American biostatistician

Melody S. Goodman is an American biostatistician and higher education executive whose work focuses on social determinants of health, health literacy, and stakeholder engagement in health research. Goodman has spoken publicly about racial disparities in access to healthcare, and is an advocate for public outreach and engagement on health issues. She is a professor of biostatistics and Dean of the New York University School of Global Public Health as of 2025.

==Education and career==
Goodman majored in economics and applied mathematics & statistics as an undergraduate at Stony Brook University, graduating in 1999. She went to Harvard University for graduate study in biostatistics, earning a master's degree in 2003 and completing her Ph.D. in 2006. Her dissertation, Statistical Methods for Community-Based Cancer Interventions and Health Disparities Research, was supervised by Yi Li. She is African-American, but had no African-American professors throughout her education, and her later publications have included work on the diversity of students and faculty in public health.

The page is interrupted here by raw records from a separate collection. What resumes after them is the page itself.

Lemma memcmp_reads d s n m l h : heap_safe h -> h !! d = Some n -> h !! s = Some m -> b_ok n = true -> b_ok m = true -> 0 <= l <= length_ n -> l <= length_ m ->
  reads (memcmp d s l) h (fun _ _ => True).
Proof.
  intros S Hn Hm Bn Bm H1 H2. unfold memcmp. eapply str_reads_bind; [apply (b_load_reads d n); [done..|lia]|]. intros ? ? _ _ ->.
  eapply str_reads_bind; [apply (b_load_reads s m); [done..|lia]|]. intros ? ? _ _ ->. by apply str_reads_ret.
Qed.

Lemma wmemcmp_reads d s n m l h : heap_safe h -> h !! d = Some n -> h !! s = Some m -> w_ok n = true -> w_ok m = true -> 0 <= l <= length_ n -> l <= length_ m ->
  reads (wmemcmp d s l) h (fun _ _ => True).
Proof.
  intros S Hn Hm Bn Bm H1 H2. unfold wmemcmp. eapply str_reads_bind; [apply (w_load_reads d n); [done..|lia]|]. intros ? ? _ _ ->.
  eapply str_reads_bind; [apply (w_load_reads s m); [done..|lia]|]. intros ? ? _ _ ->. by apply str_reads_ret.
Qed.

Lemma beq_content_reads g d s n m h : heap_safe h -> h !! d = Some n -> h !! s = Some m -> d <> s -> reads (beq_content g d s) h (fun _ _ => True).
Proof.
  intros S Hn Hm Hne. pose proof (S _ _ Hn) as Sn. pose proof (S _ _ Hm) as Sm. unfold beq_content.
  eapply str_reads_bind; [by apply sd_reads|]. intros ? ? _ _ [-> ->]. eapply str_reads_bind; [by apply sd_reads|]. intros ? ? _ _ [-> ->].
  destruct (Z.eqb_spec (length_ n) (length_ m)) as [Hl|Hl]; cbn [negb]; [|by apply str_reads_ret]. pose proof (safe_length _ Sn) as Ln.
  cbv zeta. destruct (safe_flags_two n m Sn Sm) as [-> ->].
  assert (forall mm, reads mm h (fun (_ : Z) _ => True) -> reads (r ← mm; mret (r =? 0)) h (fun _ _ => True)) as Hret.
  { intros mm Hmm. eapply str_reads_bind; [exact Hmm|]. intros r h' S' _ _. by apply str_reads_ret. }
  destruct (b_ok n && b_ok m) eqn:Eb.
  { apply andb_prop in Eb as [Bn Bm]. assert (reads (r ← memcmp d s (length_ n); mret (r =? 0)) h (fun _ _ => True)) as Hr by (apply Hret, (memcmp_reads d s n m); try done; lia).
    by destruct (w_ok n && w_ok m). }
  destruct (w_ok n && w_ok m) eqn:Ew.
  { apply andb_prop in Ew as [Wn Wm]. change ((Binv + 0 =? 0) || (Binv + 0 =? Winv)) with false. change (Binv + 0 =? Binv) with true. cbv iota.
    apply Hret, (wmemcmp_reads d s n m); try done; lia. }
  change ((Binv + Winv =? 0) || (Binv + Winv =? Winv)) with false. change (Binv + Winv =? Binv) with false. cbv iota.
  destruct (length_ n =? 0); [by apply str_reads_ret|]. destruct (w_ok n) eqn:En.
  - change (negb (0 =? 0)) with false. cbv iota. eapply str_reads_bind; [by apply (updateWide_reads g s m)|]. intros [] h' S' _ (m' & Hm' & Wm' & Lm' & Ho).
    eapply str_reads_bind; [apply (wmemcmp_reads d s n m'); try done; [by rewrite Ho|lia..]|]. intros r h2 S2 _ _. by apply str_reads_ret.
  - change (negb (Winv =? 0)) with true. cbv iota. assert (w_ok m = true) as Wm.
    { pose proof (proj2 (safe_other _ Sn) En) as Bn. rewrite Bn in Eb. cbn [andb] in Eb. by apply (safe_other _ Sm). }
    eapply str_reads_bind; [by apply (updateWide_reads g d n)|]. intros [] h' S' _ (n' & Hn' & Wn' & Ln' & Ho).
    eapply str_reads_bind; [apply (wmemcmp_reads d s n' m); try done; [by rewrite Ho|lia..]|]. intros r h2 S2 _ _. by apply str_reads_ret.
Qed.

Lemma beq_reads g d s n m h : heap_safe h -> h !! d = Some n -> h !! s = Some m -> reads (beq g d s) h (fun _ _ => True).
Proof.
  intros S Hn Hm. unfold beq. destruct (decide (d = s)) as [->|Hne]; [by apply str_reads_ret|].
  assert (forall h', heap_safe h' -> (exists n', h' !! d = Some n') -> (exists m', h' !! s = Some m') -> reads (beq_content g d s) h' (fun _ _ => True)) as Hc.
  { intros h' S' [n' Hn'] [m' Hm']. by apply (beq_content_reads g d s n' m'). }
  eapply str_reads_bind; [by apply sd_reads|]. intros ? ? _ _ [-> ->].
  eapply str_reads_bind; [instantiate (1 := fun _ _ => True); destruct (hash n <? 0); [|by apply str_reads_ret]; eapply str_reads_bind; [by apply (updateHash_reads d n)|];
    intros z h1 S1 _ _; by apply str_reads_ret|].
  intros [] h1 S1 K1 _. destruct (K1 _ _ Hn) as (n1 & Hn1 & _), (K1 _ _ Hm) as (m1 & Hm1 & _).
  eapply str_reads_bind; [by apply (sd_reads d n1)|]. intros ? ? _ _ [-> ->]. eapply str_reads_bind; [by apply (sd_reads s m1)|]. intros ? ? _ _ [-> ->].
  destruct (hash m1 =? hash n1); [apply Hc; eauto|]. destruct (0 <=? hash m1); [by apply str_reads_ret|].
  eapply str_reads_bind; [by apply (updateHash_reads s m1)|]. intros z h2 S2 K2 _. destruct (K2 _ _ Hn1) as (n2 & Hn2 & _), (K2 _ _ Hm1) as (m2 & Hm2 & _).
  eapply str_reads_bind; [by apply (sd_reads d n2)|]. intros ? ? _ _ [-> ->]. eapply str_reads_bind; [by apply (sd_reads s m2)|]. intros ? ? _ _ [-> ->].
  destruct (negb _); [by apply str_reads_ret|]. apply Hc; eauto.
Qed.

Lemma bcmp_self_reads g d n h : heap_safe h -> h !! d = Some n -> reads (bcmp g d d) h (fun _ _ => True).
Proof.
  intros S Hn. pose proof (S _ _ Hn) as Sn. pose proof (safe_length _ Sn) as Ln. unfold bcmp.
  eapply str_reads_bind; [by apply sd_reads|]. intros ? ? _ _ [-> ->]. eapply str_reads_bind; [by apply sd_reads|]. intros ? ? _ _ [-> ->].
  cbv zeta. destruct (safe_flags_two n n Sn Sn) as [-> _]. rewrite !andb_diag. destruct (b_ok n) eqn:Eb.
  - destruct (w_ok n); (apply (memcmp_reads d d n n); try done; lia).
  - pose proof (proj1 (safe_other _ Sn) Eb) as Wn. rewrite Wn. apply (wmemcmp_reads d d n n); try done; lia.
Qed.

(** Making, sharing and giving back a string. *)
Lemma ref_returns d n h : h !! d = Some n -> exists h', ref d h = Ret (d, h').
Proof. intros Hn. unfold ref, mbind, act_bind. rewrite (mod_sd_eq _ _ _ _ Hn). by eexists. Qed.
(** * GraphQL page analyzer: a shallow embedding and its verified properties

    The development follows the pipeline of the analyzer: the file scanner
    ([findGraphQLFiles]), the grouper ([groupFilesByPagesFolder]), the remote
    analysis client ([generateContent], [analyzePageGraphQL]) and the
    orchestration loop ([analyzeGroupedFiles], [main]); the page-inventory
    variant of the client and of the loop is embedded in the module [Pages].

    JavaScript strings are modelled as [string] (a string is its bytes),
    arrays as [list], the insertion-ordered [Map] as an association list, a
    plain object as the list of its properties in enumeration order, and
    promises as computations in a state-and-exception monad whose state is
    the trace of the effects performed so far.  What the analyzer takes from
    its host without containing it is a parameter: the engine ([JSON.parse]
    and the conversions of numbers) and the world (file system, remote
    service, clock, environment).  The writing of the output file is recorded
    as an effect of the run. *)

From Stdlib Require Import String Ascii List ZArith NArith Lia Bool Arith.
From Stdlib Require Import Permutation Sorted DecimalString.
Import ListNotations.

Open Scope string_scope.
Open Scope list_scope.

Set Warnings "-register-all".

(** ** String primitives of the host language *)

Module JsString.

(** The line feed, written [\n] in the source. *)
Definition nl : string := String "010"%char EmptyString.

(** The double quote. *)
Definition dq : string := String "034"%char EmptyString.
(** Run the next call of the goal and keep what its specification says. *)
Ltac exec_step :=
  match goal with
  | |- context [repository.GetByID ?c ?id ?w0] =>
      let E := fresh "E" in
      destruct (repository.GetByID c id w0) as [[?r ?w] ?t] eqn:E;
      apply GetByID_spec in E as (-> & [? ?] & ? & ?)
  | |- context [repository.UploadFile ?a ?b ?c ?d ?w0] =>
      let E := fresh "E" in
      destruct (repository.UploadFile a b c d w0) as [[?r ?w] ?t] eqn:E;
      apply UploadFile_spec in E as (-> & [? ?] & ?)
  | |- context [repository.AddAttachment ?c ?id ?a ?b ?w0] =>
      let E := fresh "E" in
      destruct (repository.AddAttachment c id a b w0) as [[?r ?w] ?t] eqn:E;
      apply AddAttachment_spec in E as (-> & ? & ?)
  | |- context [repository.RemoveAttachment ?c ?id ?a ?b ?w0] =>
      let E := fresh "E" in
      destruct (repository.RemoveAttachment c id a b w0) as [[?r ?w] ?t] eqn:E;
      apply RemoveAttachment_spec in E as (-> & ? & ?)
  | |- context [repository.DeleteFile ?a ?w0] =>
      let E := fresh "E" in
      destruct (repository.DeleteFile a w0) as [[?r ?w] ?t] eqn:E;
      apply DeleteFile_spec in E as (-> & [? ?] & ?)
  | |- context [repository.Update ?c ?id ?a ?w0] =>
      let E := fresh "E" in
      destruct (repository.Update c id a w0) as [[?r ?w] ?t] eqn:E;
      apply Update_spec in E as (-> & ? & ?)
  | |- context [StartSession ?w0] =>
      let E := fresh "E" in
      destruct (StartSession w0) as [[?r ?w] ?t] eqn:E;
      apply StartSession_spec in E as (-> & ? & ? & ?)
  | |- context [StartTransaction ?w0] =>
      let E := fresh "E" in
      destruct (StartTransaction w0) as [[?r ?w] ?t] eqn:E;
      apply StartTransaction_spec in E as (-> & ? & ? & ?)
  | |- context [AbortTransaction ?w0] =>
      let E := fresh "E" in
      destruct (AbortTransaction w0) as [[?r ?w] ?t] eqn:E;
      apply AbortTransaction_spec in E as (-> & ? & ?)
  | |- context [CommitTransaction ?w0] =>
      let E := fresh "E" in
      destruct (CommitTransaction w0) as [[?r ?w] ?t] eqn:E;
      apply CommitTransaction_spec in E as (-> & ?)
  end.

(** The path at hand never emitted the event a hypothesis speaks of. *)
Ltac not_in_trace :=
  exfalso; simpl in *;
  repeat match goal with
         | H : False |- _ => destruct H
         | H : @eq Event _ _ |- _ => discriminate H
         | H : _ \/ _ |- _ => destruct H
         end.

Ltac frame :=
  unfold same_docs in *;
  repeat match goal with H : _ /\ _ |- _ => destruct H end;
  congruence.

(** ** Upload *)




(** What an upload returns once the append has failed does not depend
    on the outcome of the deletion of the blob. *)
Lemma upload_error_ignores_cleanup w kpiID filename data by_ ct a e :
  let r := services.UploadAttachment kpiID filename data by_ ct w in
  In (EvAddAttachment Background kpiID a (Some e)) (trace r) ->
  value r = inr ("failed to add attachment to KPI: " +:+ e).
Proof.
  intros r; subst r.
  unfold services.UploadAttachment, bind, ret, value, final, trace. simpl.
  exec_step. destruct r as [k|err]; simpl; [|intros; not_in_trace].
  exec_step. destruct r as [fileID|err]; simpl; [|intros; not_in_trace].
  exec_step. destruct r as [err|]; simpl; [|intros; not_in_trace].
  exec_step. simpl.
  intros Ha.
  destruct Ha as [Ha|[Ha|[Ha|[Ha|[]]]]]; try discriminate Ha.
  by injection Ha as <- <-.
Qed.

(** When the driver works, an upload to a soft-deleted record reads the
    record, stores the blob, fails to append and deletes the blob. *)
Lemma upload_soft_deleted_stores_blob w kpiID k filename data by_ ct :
  collection w !! kpiID = Some k -> IsDeleted k = true -> faults w = [] ->
  let r := services.UploadAttachment kpiID filename data by_ ct w in
  let fileID := next_oid w in
  trace r = [EvGetByID Background kpiID None;
             EvUploadFile filename (inl fileID);
             EvAddAttachment Background kpiID
               {| FileID := fileID; Filename := filename |}
               (Some ("no document found with id " +:+ Hex kpiID));
             EvDeleteFile fileID None]
  /\ value r = inr ("failed to add attachment to KPI: " +:+
                    "no document found with id " +:+ Hex kpiID).
Proof.
  intros Hk Hdel Hf.
  unfold services.UploadAttachment, repository.GetByID, FindOne,
    repository.UploadFile, UploadFromStream, repository.AddAttachment, UpdateOne,
    repository.DeleteFile, BucketDelete,
    bind, ret, emit, Now, NewObjectID, driver_call, value, trace.
  simpl. rewrite Hf. simpl. rewrite Hk. simpl. rewrite Hf. simpl.
  rewrite Hf. simpl. rewrite Hk. simpl. rewrite Hdel. simpl.
  rewrite Hf. simpl. rewrite lookup_insert_eq. simpl. done.
Qed.

(** C4.  Uploading to the soft-deleted record 1: [GetByID] finds the
    record, the blob 100 is stored, the append matches no document, the
    blob is deleted again, and the error is the one of the append. *)
Theorem upload_to_soft_deleted_record :
  let r := services.UploadAttachment 1 "a.pdf" "data" "ann" "application/pdf"
             examples.soft_deleted in
  trace r = [EvGetByID Background 1 None;
             EvUploadFile "a.pdf" (inl 100%N);
             EvAddAttachment Background 1 {| FileID := 100; Filename := "a.pdf" |}
               (Some "no document found with id 000000000000000000000001");
             EvDeleteFile 100 None]
  /\ value r = inr "failed to add attachment to KPI: no document found with id 000000000000000000000001"
  /\ bucket (final r) = bucket examples.soft_deleted.
Proof. vm_compute. done. Qed.

(** C5.  The append fails with "write concern timeout" and the deletion
    of the blob with "connection reset": the upload returns the append
    error alone, and the blob stays.  On the delete path, the same two
    failures come back chained in one message. *)
Theorem upload_drops_cleanup_error :
  let r := services.UploadAttachment 1 "a.pdf" "data" "ann" "application/pdf"
             examples.append_and_cleanup_fail in
  let d := services.DeleteAttachment 1 7 "bob"
             examples.blob_delete_and_rollback_fail in
  trace r = [EvGetByID Background 1 None;
             EvUploadFile "a.pdf" (inl 100%N);
             EvAddAttachment Background 1 {| FileID := 100; Filename := "a.pdf" |}
               (Some "write concern timeout");
             EvDeleteFile 100 (Some "connection reset")]
  /\ value r = inr "failed to add attachment to KPI: write concern timeout"
  /\ is_Some (bucket (final r) !! 100%N)
  /\ value d = Some "failed to delete file from GridFS and rollback failed: not primary (original error: connection reset)".
Proof. vm_compute. repeat split; eauto. Qed.

(** ** Delete *)





(** ** Transfer *)

Lemma find_attachment_In fileID l a :
  services.find_attachment fileID l = Some a -> In a l /\ FileID a = fileID.
Proof.
  induction l as [|x l IH]; simpl; [discriminate|].
  destruct (N.eqb_spec (FileID x) fileID) as [Heq|Hne].
  - intros [= <-]. split; [by left|done].
  - intros H. destruct (IH H). split; [by right|done].
Qed.

(** C3.  Whenever the append to the destination fails with [e] in a
    transfer, the committed records, the bucket included, are exactly
    as before the call and no transaction is left open; so the source
    still lists the reference, and the destination, which did not list
    it before, does not list it now.  The transfer returns the append
    error, and after the failed append it only aborts the transaction
    and ends the session: nothing is re-inserted by hand. *)
Theorem transfer_all_or_nothing w fromKPIID toKPIID fileID by_ a e :
  let r := services.TransferAttachmentBetweenKPIs fromKPIID toKPIID fileID by_ w in
  In (EvAddAttachment SessionCtx toKPIID a (Some e)) (trace r) ->
  (forall dst, collection w !! toKPIID = Some dst -> ~ In a (Attachments dst)) ->
  collection (final r) = collection w
  /\ bucket (final r) = bucket w
  /\ txn (final r) = None
  /\ FileID a = fileID
  /\ (exists src, collection (final r) !! fromKPIID = Some src /\ In a (Attachments src))
  /\ (exists dst, collection (final r) !! toKPIID = Some dst /\ ~ In a (Attachments dst))
  /\ value r = Some ("failed to add attachment to destination KPI: " +:+ e)
  /\ (exists abortErr,
        trace r = [EvStartSession None; EvStartTransaction None;
                   EvGetByID SessionCtx fromKPIID None;
                   EvGetByID SessionCtx toKPIID None;
                   EvRemoveAttachment SessionCtx fromKPIID fileID None;
                   EvAddAttachment SessionCtx toKPIID a (Some e);
                   EvAbortTransaction abortErr; EvEndSession]).
Proof.
  intros r; subst r.
  unfold services.TransferAttachmentBetweenKPIs, services.transfer_in_session,
    EndSession, bind, ret, value, final, trace. simpl.
  exec_step. destruct r as [err|]; simpl; [intros; not_in_trace|].
  exec_step. destruct r as [err|]; simpl; [intros; not_in_trace|].
  exec_step. destruct r as [fromKPI|err]; simpl;
    [|exec_step; simpl; intros; not_in_trace].
  exec_step. destruct r as [toKPI|err]; simpl;
    [|exec_step; simpl; intros; not_in_trace].
  destruct (services.find_attachment fileID (Attachments fromKPI)) as [att|] eqn:Hfind;
    simpl; [|exec_step; simpl; intros; not_in_trace].
  exec_step. destruct r as [err|]; simpl;
    [exec_step; simpl; intros; not_in_trace|].
  exec_step. destruct r as [err|]; simpl.
  2:{ exec_step. destruct r as [err|]; simpl;
        [exec_step; simpl; intros; not_in_trace | intros; not_in_trace]. }
  exec_step. simpl. intros Ha Hdst.
  repeat (destruct Ha as [Ha|Ha]; try discriminate Ha); [|destruct Ha].
  injection Ha as <- <-.
  apply find_attachment_In in Hfind as [Hin Hfid].
  lazymatch goal with H : None = None -> txn w1 = _ |- _ =>
    specialize (H eq_refl); rename H into Htx1 end.
  lazymatch goal with H : forall k, inl fromKPI = inl k -> _ |- _ =>
    specialize (H fromKPI eq_refl); rename H into Hfrom end.
  lazymatch goal with H : forall k, inl toKPI = inl k -> _ |- _ =>
    specialize (H toKPI eq_refl); rename H into Hto end.
  lazymatch goal with H : exists k, view SessionCtx w3 !! fromKPIID = Some k /\ _ |- _ =>
    destruct H as (k & _ & _ & Hc4 & _) end.
  unfold same_docs in *.
  repeat match goal with H : _ /\ _ |- _ => destruct H end.
  assert (Htx2 : txn w2 = Some (collection w0)) by congruence.
  assert (Htx3 : txn w3 = Some (collection w0)) by congruence.
  unfold view in Hfrom, Hto. rewrite Htx1 in Hfrom. rewrite Htx2 in Hto.
  unfold store in Hc4. rewrite Htx3 in Hc4. simpl in Hc4.
  assert (Hcoll : collection w6 = collection w) by congruence.
  split; [done|]. split; [congruence|]. split; [done|]. split; [done|].
  split. { exists fromKPI. split; [congruence | done]. }
  split. { exists toKPI. split; [congruence|]. apply Hdst. congruence. }
  split; [done|]. by eexists.
Qed.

Goodman taught biostatistics at Stony Brook University, where she was an assistant professor of preventive medicine, Washington University School of Medicine, where she was an assistant professor in the Division of Public Health Sciences, and New York University. Goodman has been a member of the NYU Global Public Health faculty since 2017.

On March 29, 2024, Goodman was named Interim Dean of the NYU School of Global Public Health after Debra Furr-Holden stepped down from the deanship.

==Books==
Goodman is the author of the book Biostatistics for Clinical and Public Health Research (Routledge, 2018). With Vetta Sanders Thompson, she is co-editor of Public Health Research Methods for Partnerships and Practice (Routledge, 2018).

==Recognition==
Goodman was named a Fellow of the American Statistical Association in 2021.